Dans les vestiaires du stade de Mogadiscio, des soldats ougandais donnent leur sang, stocké pour ceux d’entre eux qui seront blessés dans les combats contre les rebelles islamistes shebab. Depuis longtemps la pelouse ne sert plus ici au sport mais à la guerre.
"Si mes amis ont besoin de mon sang, ou si j’ai besoin d’une transfusion, c’est bien d’être prêt", explique James Muasa, l’un des soldats ougandais de la force de l’Union africaine (Amisom) déployée pour sécuriser la capitale somalienne aux côtés des forces du gouvernement de transition (TFG) du pays.
Sous les tribunes du stade, le long des lugubres couloirs, les salles d’entraînement et les bureaux servent désormais de quartiers aux troupes ougandaises. Devant les vitres cassées, sont empilés des sacs de sable pour se protéger des tirs de sniper shebab.
Sur les piliers en marbre de l’imposant édifice, des écriteaux donnent aux soldats des consignes "pour les combats urbains". Marquer par exemple les bâtiments importants comme repères pour les batailles, car "ils restent intacts la plupart du temps".
Une semaine après le plus sanglant attentat jamais revendiqué par les rebelles à Mogadiscio –au moins 82 personnes ont péri– l’Amisom et le fragile TFG ont affirmé lundi avoir pris un des derniers bastions shebab dans la capitale.
Mais les insurgés, qui se revendiquent d’Al-Qaïda et ont juré la perte du gouvernement, restent postés aux alentours de la ville et sur des routes stratégiques menant à son centre. Et les combats ne sont jamais bien loin.
Le stade de Mogadiscio, criblé de balles, n’a lui plus accueilli de match de football depuis 1991. Depuis la chute du président Mohamed Siad Barre, qui allait plonger le pays dans une guerre civile dont il n’est jamais sorti. "Nous aimerions avoir un match de foot ici, un match amical entre l’Ouganda et les soldats du TFG," glisse Ronald Kakurungu, un capitaine ougandais. "Nous sommes encore trop occupés, mais ce serait bien de voir le stade revenir à son utilité première".
Le stade, autrefois d’une capacité de 35. 000 places, sert de facto de base militaire depuis 20 ans. Et change régulièrement d’occupant.

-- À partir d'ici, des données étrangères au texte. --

(* ===== verification/TgButtons.v ===== *)
(** * The buttons and their data

    Every inline button the bot shows carries a text that has to come back as
    the press it stands for: the three parsers of [handleCallback] are tried
    in their order.  [offered] lists the data of the buttons, [means] the
    keyboard functions with the presses of their buttons, and [calls_all]
    over every handler shows that no other keyboard is sent.  A nonce is nine
    random bytes in base64, an identifier a UUID, and an index an [int]. *)

From S2P Require Import Prelude GoStrings Utf8 Unicode NetIPFacts GoText GoTextFacts NetIP Effects Guards.
From S2P Require Import TgTypes TgProgress TgNodes TgMonitor TgSessions TgRender TgController TgCalls.

#[local] Open Scope Z_scope.

Inductive button_press : Type :=
  | PressNodes (action : nodesCallback)
  | PressDeployment (action deploymentID : string)
  | PressDialogue (action nonce : string) (index : Z).

(** The dispatch of [handleCallback]. *)
Definition read_button (data : string) : option button_press :=
  match parseNodesCallback data with
  | Some action => Some (PressNodes action)
  | None =>
    match parseDeploymentCallback data with
    | Some (action, id) => Some (PressDeployment action id)
    | None => '(action, nonce, index) ← parseCallbackData data; Some (PressDialogue action nonce index)
    end
  end.

(** ** What the bot offers *)
Definition random_nonce (nonce : string) : Prop :=
  exists bytes, length bytes = 9%nat /\ Forall (fun b => 0 <= b < 256) bytes /\ nonce = base64_url bytes.
Definition int_index (i : Z) : Prop := 0 <= i < 2 ^ 63.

Avant d’être saisi par les soldats ougandais, le lieux était aux mains des shebab. Les insurgés avaient transformé le terrain en champ de tir, où ils testaient leurs balles perforantes fabrication maison. Sur les murs, les rebelles ont aussi laissé des dessins naïfs au charbon de bois, représentant, là, des hommes armés, ici, des pick-up chargés d’armes à feu.
Les murs du stade gardent la mémoire de tous les bataillons qui y sont passés, de toutes les insurrections, de toutes les interventions militaires extérieures.

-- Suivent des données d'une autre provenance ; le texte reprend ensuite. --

Lemma VideoMulti_remove_window_own id d ly eb lg ws st ids :
  known_ids st ids ->
  triple L
    (at_ (owning true (VideoMulti_owned d ly eb lg st) ids)
       (VideoMulti_handles d ly eb lg ws st))
    (remove_window id)
    (fun _ => VideoMulti_showing d ly eb lg ws)
    (on_trace unended).
Proof.
  intros Hst. unfold remove_window.
  own_get. unfold direct_hash_lookup.
  destruct (st !! id) as [e|] eqn:He.
  - apply (triple_perm L true _
             (VideoMulti_entry_handles e ++ VideoMulti_owned d ly eb lg (delete id st))).
    { unfold VideoMulti_owned. rewrite (stack_handles_delete _ st id e He).
      rewrite <- app_assoc. reflexivity. }
    cbn [VideoMulti_entry_handles app].
    do 3 own_release_first.
    own_set (VideoMulti_handles d ly eb lg ws (delete id st)).
    apply triple_ret. intros w Hw. exists (delete id st), ids.
    split; [exact Hw|apply known_ids_delete, Hst].
  - apply triple_ret. intros w Hw. exists st, ids. split; assumption.
Qed.

Lemma VideoMulti_quit_own {A} d ly eb lg ws st ids (Q : A -> world globals -> Prop) :
  ws <> 0%nat ->
  triple L
    (at_ (owning true (VideoMulti_owned d ly eb lg st) ids)
       (VideoMulti_handles d ly eb lg ws st))
    (exit (Code 42)) Q (leaving VideoMulti_pending).
Proof.
  intros Hws. apply triple_exit_hooked. intros w Hw.
  exists d, ly, eb, lg, ws, st. split; assumption.
Qed.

L’une des entrées exhibe des badges militaires peints dans les années 90 par des soldats pakistanais des Nations unies, juste après le départ du président Siad Barre, quand déjà le pays était frappé de famine.
Ce sont eux qui avaient recueilli ici, en 1993, les soldats américains pris dans de violents affrontements après la chute de leurs hélicoptères, abattus par les combattants somaliens qu’ils devaient déloger. Ces scènes de combat avaient été rendues célèbres par le film de Ridley Scott "La chute du faucon noir".

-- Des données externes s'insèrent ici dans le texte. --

(** * Call-graph editor: signature normalisation, symbol relocation, graph building

    A shallow embedding of the algorithmic core of the call-graph editor
    extension (TypeScript) and the properties its specification states about
    it.  The embedded functions keep the names they have in the sources:

    - [services/methodLibrary.ts]: [normalizeSymbolName], [MethodLibrary],
      [sanitizeFileName], [getSymbolAtCursor] with [findSymbolAtPosition]
      and [findContainerName];
    - [services/callGraphGenerator.ts]: [splitParams], [detectParamStyle],
      [looksLikeType], [extractTypeFromSingleParam], [extractTypesFromParams],
      [processCallers], [processCallees], [convertToGraphData],
      [generateFromCodePosition];
    - [services/lspIntegration.ts]: [getCallHierarchy] and its two recursive
      helpers;
    - [callGraphEditorReactFlow.ts]: [findSymbol], [findSymbolByLine],
      [navigateToCode];
    - the Markdown module of the webview: [toggleCheckbox].  *)

From Stdlib Require Import NArith ZArith List Bool Lia String Ascii DecimalString.
From stdpp Require Import base decidable list strings gmap.
Import ListNotations.

Local Open Scope N_scope.

(** ** JavaScript strings

    A JavaScript string is a sequence of UTF-16 code units.  Code units are
    modelled as [N]; string literals of the sources are written [js "..."]. *)

Abbreviation jsstring := (list N).

Definition js (s : string) : jsstring :=
  List.map N_of_ascii (list_ascii_of_string s).

(** ECMAScript [LineTerminator]: LF, CR, LS, PS. *)
Definition is_line_terminator (c : N) : bool :=
  (c =? 10) || (c =? 13) || (c =? 8232) || (c =? 8233).

(** ECMAScript [WhiteSpace] and [LineTerminator] together: what [\s] matches
    and what [String.prototype.trim] strips. *)
Definition is_space (c : N) : bool :=
  (c =? 9) || (c =? 10) || (c =? 11) || (c =? 12) || (c =? 13) || (c =? 32)
  || (c =? 160) || (c =? 5760) || ((8192 <=? c) && (c <=? 8202))
  || (c =? 8232) || (c =? 8233) || (c =? 8239) || (c =? 8287)
  || (c =? 12288) || (c =? 65279).

(** [\w]: ASCII letters, digits and underscore. *)
Definition is_word (c : N) : bool :=
  ((48 <=? c) && (c <=? 57)) || ((65 <=? c) && (c <=? 90)) || (c =? 95)
  || ((97 <=? c) && (c <=? 122)).

(** [.] without the [s] flag: any code unit but a line terminator. *)
Definition is_dot (c : N) : bool := negb (is_line_terminator c).

Definition is_upper (c : N) : bool := (65 <=? c) && (c <=? 90).

Definition chr (a : ascii) (c : N) : bool := c =? N_of_ascii a.
Definition not_chr (a : ascii) (c : N) : bool := negb (c =? N_of_ascii a).

(** [skip p s] drops the longest prefix of [s] whose code units satisfy [p]. *)
Fixpoint skip (p : N -> bool) (s : jsstring) : jsstring :=
  match s with
  | c :: s' => if p c then skip p s' else s
  | [] => []
  end.

(** [span p s] is the longest prefix of [s] whose code units satisfy [p]. *)
Fixpoint span (p : N -> bool) (s : jsstring) : jsstring :=
  match s with
  | c :: s' => if p c then c :: span p s' else []
  | [] => []
  end.

Definition trimStart (s : jsstring) : jsstring := skip is_space s.
Definition trimEnd (s : jsstring) : jsstring := rev (skip is_space (rev s)).
Definition trim (s : jsstring) : jsstring := trimEnd (trimStart s).

(** [a === b] on strings. *)
Definition str_eq (a b : jsstring) : bool := bool_decide (a = b).

Fixpoint startsWith (p s : jsstring) : bool :=
  match p, s with
  | [], _ => true
  | a :: p', b :: s' => (a =? b) && startsWith p' s'
  | _ :: _, [] => false
  end.

Definition endsWith (p s : jsstring) : bool := startsWith (rev p) (rev s).

Fixpoint includes (p s : jsstring) : bool :=
  startsWith p s || match s with [] => false | _ :: s' => includes p s' end.

(** [s.indexOf(c)] for a one-unit needle; [None] stands for [-1]. *)
Fixpoint indexOf (c : N) (s : jsstring) : option nat :=
  match s with
  | [] => None
  | d :: s' => if d =? c then Some 0%nat else option_map S (indexOf c s')
  end.

(** [parts.join(sep)]. *)
Fixpoint join (sep : jsstring) (parts : list jsstring) : jsstring :=
  match parts with
  | [] => []
  | [p] => p
  | p :: rest => p ++ sep ++ join sep rest
  end.

(** [String(n)] for a non-negative integer that JavaScript prints in full
    (below 10^21), as line numbers, columns and clock readings are. *)
Definition dec (n : N) : jsstring := js (NilZero.string_of_uint (N.to_uint n)).

(** ** Regular expressions

    The regular expressions of the sources are kept as syntax trees and run
    by one backtracking matcher that follows the ECMAScript priorities:
    alternatives left to right, quantifiers greedy, an iteration of a
    quantifier that consumes nothing is not taken.  The anchor [^] only
    occurs at the head of a pattern and is rendered by the entry point used
    ([exec_start] against [exec]).  Patterns are quoted in the comments with
    blanks between their atoms. *)

Inductive regex : Type :=
| RSet (p : N -> bool)           (* one code unit of a class *)
| RSeq (r1 r2 : regex)
| RAlt (r1 r2 : regex)
| RStar (r : regex)              (* r*   *)
| RLazyStar (r : regex)          (* r*?  *)
| ROpt (r : regex)               (* r?   *)
| RGroup (i : nat) (r : regex)   (* capture group number i *)
| REps
| REnd                           (* $ without the m flag *)
| REndLine.                      (* $ with the m flag *)

Definition RPlus (r : regex) : regex := RSeq r (RStar r).

Definition RLit (a : ascii) : regex := RSet (chr a).

(** Captures, most recent first. *)
Abbreviation captures := (list (nat * jsstring)).

Fixpoint capture (i : nat) (c : captures) : option jsstring :=
  match c with
  | [] => None
  | (j, v) :: c' => if Nat.eqb i j then Some v else capture i c'
  end.

(** [rmatch r s c k]: match [r] at the head of [s], then hand the rest of the
    input and the captures to the continuation [k]; [None] makes the matcher
    backtrack. *)
Fixpoint rmatch {R : Type} (r : regex) (s : jsstring) (c : captures)
    (k : jsstring -> captures -> option R) {struct r} : option R :=
  match r with
  | RSet p =>
      match s with
      | ch :: s' => if p ch then k s' c else None
      | [] => None
      end
  | RSeq r1 r2 => rmatch r1 s c (fun s' c' => rmatch r2 s' c' k)
  | RAlt r1 r2 =>
      match rmatch r1 s c k with
      | Some x => Some x
      | None => rmatch r2 s c k
      end
  | RStar r' =>
      (fix star (fuel : nat) (s : jsstring) (c : captures) {struct fuel} : option R :=
         match fuel with
         | O => k s c
         | S fuel' =>
             match rmatch r' s c
                     (fun s' c' =>
                        if (length s' <? length s)%nat then star fuel' s' c' else None) with
             | Some x => Some x
             | None => k s c
             end
         end) (length s) s c
  | RLazyStar r' =>
      (fix lazy (fuel : nat) (s : jsstring) (c : captures) {struct fuel} : option R :=
         match fuel with
         | O => k s c
         | S fuel' =>
             match k s c with
             | Some x => Some x
             | None =>
                 rmatch r' s c
                   (fun s' c' =>
                      if (length s' <? length s)%nat then lazy fuel' s' c' else None)
             end
         end) (length s) s c
  | ROpt r' =>
      match rmatch r' s c k with
      | Some x => Some x
      | None => k s c
      end
  | RGroup i r' =>
      rmatch r' s c
        (fun s' c' => k s' ((i, take (length s - length s')%nat s) :: c'))
  | REps => k s c
  | REnd => match s with [] => k s c | _ :: _ => None end
  | REndLine =>
      match s with
      | [] => k s c
      | ch :: _ => if is_line_terminator ch then k s c else None
      end
  end.

(** The result of a successful match: the input left after it, and the
    captures. *)
Definition accept (s : jsstring) (c : captures) : option (jsstring * captures) :=
  Some (s, c).

(** [exec_start r s]: a pattern that starts with [^]. *)
Definition exec_start (r : regex) (s : jsstring) : option (jsstring * captures) :=
  rmatch r s [] accept.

Dans une autre salle, des noms sont gravés en amharique, la langue vernaculaire de l’Ethiopie. Plus récents, ils remontent à 2006, l’année de l’invasion de la Somalie par l’Ethiopie destinée, avec le soutien américain encore, à renverser un précédent mouvement islamiste qui contrôlait Mogadiscio.
Mais dans le local aujourd’hui utilisé par les soldats ougandais pour enfiler leurs encombrants gilets par-balles, un graffiti pourrait sans doute faire écho aux pensées de la plupart de tous ces hommes qui se sont succédés dans le stade. "Ramenez-moi à la maison," dit-il.